Lemma laid_out_lt p l j k i i' :
  laid_out p l -> l !! j = Some i -> l !! k = Some i' -> (j < k)%nat -> ptr i < ptr i'.
Proof.
  intros Hl Hj Hk Hlt. pose proof (laid_out_drop _ _ _ _ Hl Hj) as Hd.
  replace k with (j + (k - j))%nat in Hk by lia. rewrite <- lookup_drop in Hk.
  apply (laid_out_ge _ _ _ _ Hd) in Hk. lia.
Qed.

Lemma laid_out_inj p l j k i i' :
  laid_out p l -> l !! j = Some i -> l !! k = Some i' -> ptr i = ptr i' -> j = k.
Proof.
  intros Hl Hj Hk He. destruct (Nat.lt_trichotomy j k) as [Hlt|[->|Hlt]]; [|done|].
  - pose proof (laid_out_lt _ _ _ _ _ _ Hl Hj Hk Hlt). lia.
  - pose proof (laid_out_lt _ _ _ _ _ _ Hl Hk Hj Hlt). lia.
Qed.

(** Positions and addresses are in the same order. *)
Lemma laid_out_order p l j k i i' :
  laid_out p l -> l !! j = Some i -> l !! k = Some i' -> ptr i < ptr i' <-> (j < k)%nat.
Proof.
  intros Hl Hj Hk. split; [|by apply (laid_out_lt p l)].
  intros Hlt. destruct (decide (j < k)%nat); [done|].
  destruct (decide (j = k)) as [->|]; [simplify_eq; lia|].
  pose proof (laid_out_lt _ _ _ _ _ _ Hl Hk Hj). lia.
Qed.

Lemma laid_out_off p l j i : laid_out p l -> l !! j = Some i -> is_i 16 (off i).
Proof.
  intros Hl Hj. pose proof (laid_out_drop _ _ _ _ Hl Hj) as Hd.
  rewrite (drop_S _ _ _ Hj) in Hd. by destruct Hd as (_ & ? & _).
Qed.

(** Transfers take one slot. *)
Lemma transfer_width v r pc i t : transfer_targets v r pc i = Some t -> width i = 1.
Proof.
  unfold transfer_targets, is_jump, width. destruct (Z.eqb_spec (opc i) LD_DW_IMM) as [->|]; [|done].
  by rewrite andb_false_l.
Qed.

(** The addresses an instruction list has. *)
Lemma is_instruction_spec l pc :
  is_instruction l pc = true <-> exists j i, l !! j = Some i /\ ptr i = pc.
Proof.
  unfold is_instruction. rewrite existsb_exists. split.
  - intros (i & Hin & He%Z.eqb_eq). apply list_elem_of_In, list_elem_of_lookup in Hin as [j Hj]. eauto.
  - intros (j & i & Hj & He). exists i. split; [|by apply Z.eqb_eq].
    apply list_elem_of_In. by eapply list_elem_of_lookup_2.
Qed.

(** ** The first loop *)
Definition all_default (m : gmap Z CfgNode) : Prop :=
  forall k n, m !! k = Some n -> n = CfgNode_default.

Lemma add_nodes_spec l : forall m,
  (all_default m -> all_default (foldl add_node m l)) /\
  (forall k, is_Some (foldl add_node m l !! k) <-> is_Some (m !! k) \/ In k l).
Proof.
  induction l as [|x l IH]; intros m; cbn [foldl]; [naive_solver|].
  destruct (IH (add_node m x)) as [Hd Hk]. unfold add_node in *. split.
  - intros Hm. apply Hd. intros k n. rewrite lookup_entry_or_default.
    case_decide; subst; [|apply Hm]. intros Hn. destruct (m !! x) eqn:Hx; simplify_eq/=; [|done].
    by apply Hm in Hx.
  - intros k. rewrite Hk, lookup_entry_or_default. simpl. case_decide; subst; [|naive_solver].
    split; [auto|]. intros _. left. eauto.
Qed.

Section Scan.
Context {E : Type} `{Profile} (v : SBPFVersion) (registry : FunctionRegistry Z) (root : Z).

Lemma jump_target_small i :
  0 <= ptr i < 2 ^ 62 -> is_i 16 (off i) ->
  jump_target (E := E) i = Ok (as_u 64 (ptr i + off i + 1)).
Proof.
  intros Hp Ho. unfold jump_target. unfold is_i in Ho.
  rewrite as_i_small by (lia || unfold is_i; lia).
  rewrite arith_i64_ok by (unfold is_i; lia). cbn [mbind result_bind].
  rewrite arith_i64_ok by (unfold is_i; lia). done.
Qed.

Lemma scan_insn_spec g pc i :
  0 <= ptr i < 2 ^ 62 -> is_i 16 (off i) ->
  exists added edges,
    scan_insn (E := E) false v registry root g pc i = Ok (foldl add_node g.1 added, edges) /\
    match transfer_targets v registry pc i with
    | Some t => edges = <[ptr i := (opc i, t)]> g.2 /\ In (ptr i + 1) added /\ Forall (fun d => In d added) t
    | None => edges = g.2
    end.
Proof.
  intros Hp Ho. unfold scan_insn, transfer_targets, add_edge. rewrite jump_target_small by done.
  cbn [mbind result_bind]. rewrite arith_u64_ok by (unfold is_u; lia). cbn [mbind result_bind].
  fold (is_jump v i).
  assert (Hskip : forall r : result E Graph, r = Ok g -> exists added edges,
    r = Ok (foldl add_node g.1 added, edges) /\ edges = g.2)
    by (intros r ->; exists [], g.2; by destruct g).
  destruct (opc i =? CALL_IMM); [destruct (lookup_by_key registry _) as [[n t]|]|
    destruct (opc i =? CALL_REG); [|destruct (opc i =? EXIT); [|destruct (opc i =? JA);
      [|destruct (is_jump v i)]]]];
    first [exact (Hskip _ eq_refl) | eexists _, _; split; [reflexivity|]; split; [done|]; split; [by left|];
      repeat (apply List.Forall_cons; [simpl; auto|]); apply List.Forall_nil].
Qed.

◇ ◇ ◇ ◇

:: WHAT IS NEEDED ::
Across the records above, count the lines holding "first" and write down only that count.

:: TASK RESULT ::
2